§ What is required: Faithfully repeat all of the records, as they are written below.

++++ Supplied records ++++

(** ** Completeness *)

Lemma load_complete path text :
  Expands path text -> forall (fuel : nat) (visited : gset rstr), visited ⊆ dom files -> (size (dom files) < fuel + size visited)%nat ->
  (forall v c, v ∈ visited -> canonicalize path = Some c -> tc Includes v c) ->
  load_config_with_includes canonicalize files fuel visited path = Ok text.
Proof.
  intros H. pose proof H as Hall. revert Hall. revert path text H.
  apply (Expands_mut
    (fun path text _ => Expands path text -> forall (fuel : nat) (visited : gset rstr), visited ⊆ dom files ->
       (size (dom files) < fuel + size visited)%nat ->
       (forall v c, v ∈ visited -> canonicalize path = Some c -> tc Includes v c) ->
       load_config_with_includes canonicalize files fuel visited path = Ok text)
    (fun canonical lines text _ => forall (content : rstr) (fuel : nat) (visited : gset rstr) (acc : rstr),
       files !! canonical = Some content -> (forall raw, raw ∈ lines -> raw ∈ byte_lines content) ->
       visited ⊆ dom files -> (size (dom files) < fuel + size visited)%nat ->
       (forall v, v ∈ visited -> v = canonical \/ tc Includes v canonical) ->
       for_each (load_line (load_config_with_includes canonicalize files fuel visited) canonical) acc lines
       = Ok (acc ++ text))).
  - intros p c content t Hc Hf _ IH Hexp fuel visited Hs Hfu Hv. destruct fuel as [|fuel].
    { apply subseteq_size in Hs. lia. }
    assert (Hn : c ∉ visited).
    { intros Hin. apply (acc_acyclic c); [by eapply expands_acc|by apply Hv]. }
    destruct (visited_grows c visited) as [Hs' Hsz]; [by apply elem_of_dom_2 in Hf|done|done|].
    rewrite load_eq, Hc. simpl. rewrite bool_decide_eq_false_2 by done. simpl. rewrite Hf. simpl.
    apply (IH content); [done|done|done|lia|]. intros v [->%elem_of_singleton|Hin]%elem_of_union; [by left|right; by apply Hv].
  - intros c content fuel visited acc _ _ _ _ _. simpl. by rewrite app_nil_r.
  - intros c raw ls t Hi _ IH content fuel visited acc Hf Hls Hs Hfu Hv. cbn [for_each]. unfold load_line at 1. rewrite Hi. simpl.
    rewrite (IH content) by (try done; intros; apply Hls; set_solver). by rewrite <- !app_assoc.
  - intros c raw inc r inner ls t Hi Hr Hexp IH1 _ IH2 content fuel visited acc Hf Hls Hs Hfu Hv. cbn [for_each].
    unfold load_line at 1. rewrite Hi, Hr. simpl. rewrite IH1; [|done|done|done|].
    + simpl. rewrite (IH2 content) by (try done; intros; apply Hls; set_solver). by rewrite <- app_assoc.
    + intros v c' Hin Hc'. assert (Hinc : Includes c c').
      { exists content, raw, inc, r. split_and!; try done. apply Hls. set_solver. }
      destruct (Hv v Hin) as [->|Ht]; [by apply tc_once|by eapply tc_r].
Qed.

++++

§ Solution for this exercise:
(** ** Completeness *)

Lemma load_complete path text :
  Expands path text -> forall (fuel : nat) (visited : gset rstr), visited ⊆ dom files -> (size (dom files) < fuel + size visited)%nat ->
  (forall v c, v ∈ visited -> canonicalize path = Some c -> tc Includes v c) ->
  load_config_with_includes canonicalize files fuel visited path = Ok text.
Proof.
  intros H. pose proof H as Hall. revert Hall. revert path text H.
  apply (Expands_mut
    (fun path text _ => Expands path text -> forall (fuel : nat) (visited : gset rstr), visited ⊆ dom files ->
       (size (dom files) < fuel + size visited)%nat ->
       (forall v c, v ∈ visited -> canonicalize path = Some c -> tc Includes v c) ->
       load_config_with_includes canonicalize files fuel visited path = Ok text)
    (fun canonical lines text _ => forall (content : rstr) (fuel : nat) (visited : gset rstr) (acc : rstr),
       files !! canonical = Some content -> (forall raw, raw ∈ lines -> raw ∈ byte_lines content) ->
       visited ⊆ dom files -> (size (dom files) < fuel + size visited)%nat ->
       (forall v, v ∈ visited -> v = canonical \/ tc Includes v canonical) ->
       for_each (load_line (load_config_with_includes canonicalize files fuel visited) canonical) acc lines
       = Ok (acc ++ text))).
  - intros p c content t Hc Hf _ IH Hexp fuel visited Hs Hfu Hv. destruct fuel as [|fuel].
    { apply subseteq_size in Hs. lia. }
    assert (Hn : c ∉ visited).
    { intros Hin. apply (acc_acyclic c); [by eapply expands_acc|by apply Hv]. }
    destruct (visited_grows c visited) as [Hs' Hsz]; [by apply elem_of_dom_2 in Hf|done|done|].
    rewrite load_eq, Hc. simpl. rewrite bool_decide_eq_false_2 by done. simpl. rewrite Hf. simpl.
    apply (IH content); [done|done|done|lia|]. intros v [->%elem_of_singleton|Hin]%elem_of_union; [by left|right; by apply Hv].
  - intros c content fuel visited acc _ _ _ _ _. simpl. by rewrite app_nil_r.
  - intros c raw ls t Hi _ IH content fuel visited acc Hf Hls Hs Hfu Hv. cbn [for_each]. unfold load_line at 1. rewrite Hi. simpl.
    rewrite (IH content) by (try done; intros; apply Hls; set_solver). by rewrite <- !app_assoc.
  - intros c raw inc r inner ls t Hi Hr Hexp IH1 _ IH2 content fuel visited acc Hf Hls Hs Hfu Hv. cbn [for_each].
    unfold load_line at 1. rewrite Hi, Hr. simpl. rewrite IH1; [|done|done|done|].
    + simpl. rewrite (IH2 content) by (try done; intros; apply Hls; set_solver). by rewrite <- app_assoc.
    + intros v c' Hin Hc'. assert (Hinc : Includes c c').
      { exists content, raw, inc, r. split_and!; try done. apply Hls. set_solver. }
      destruct (Hv v Hin) as [->|Ht]; [by apply tc_once|by eapply tc_r].
Qed.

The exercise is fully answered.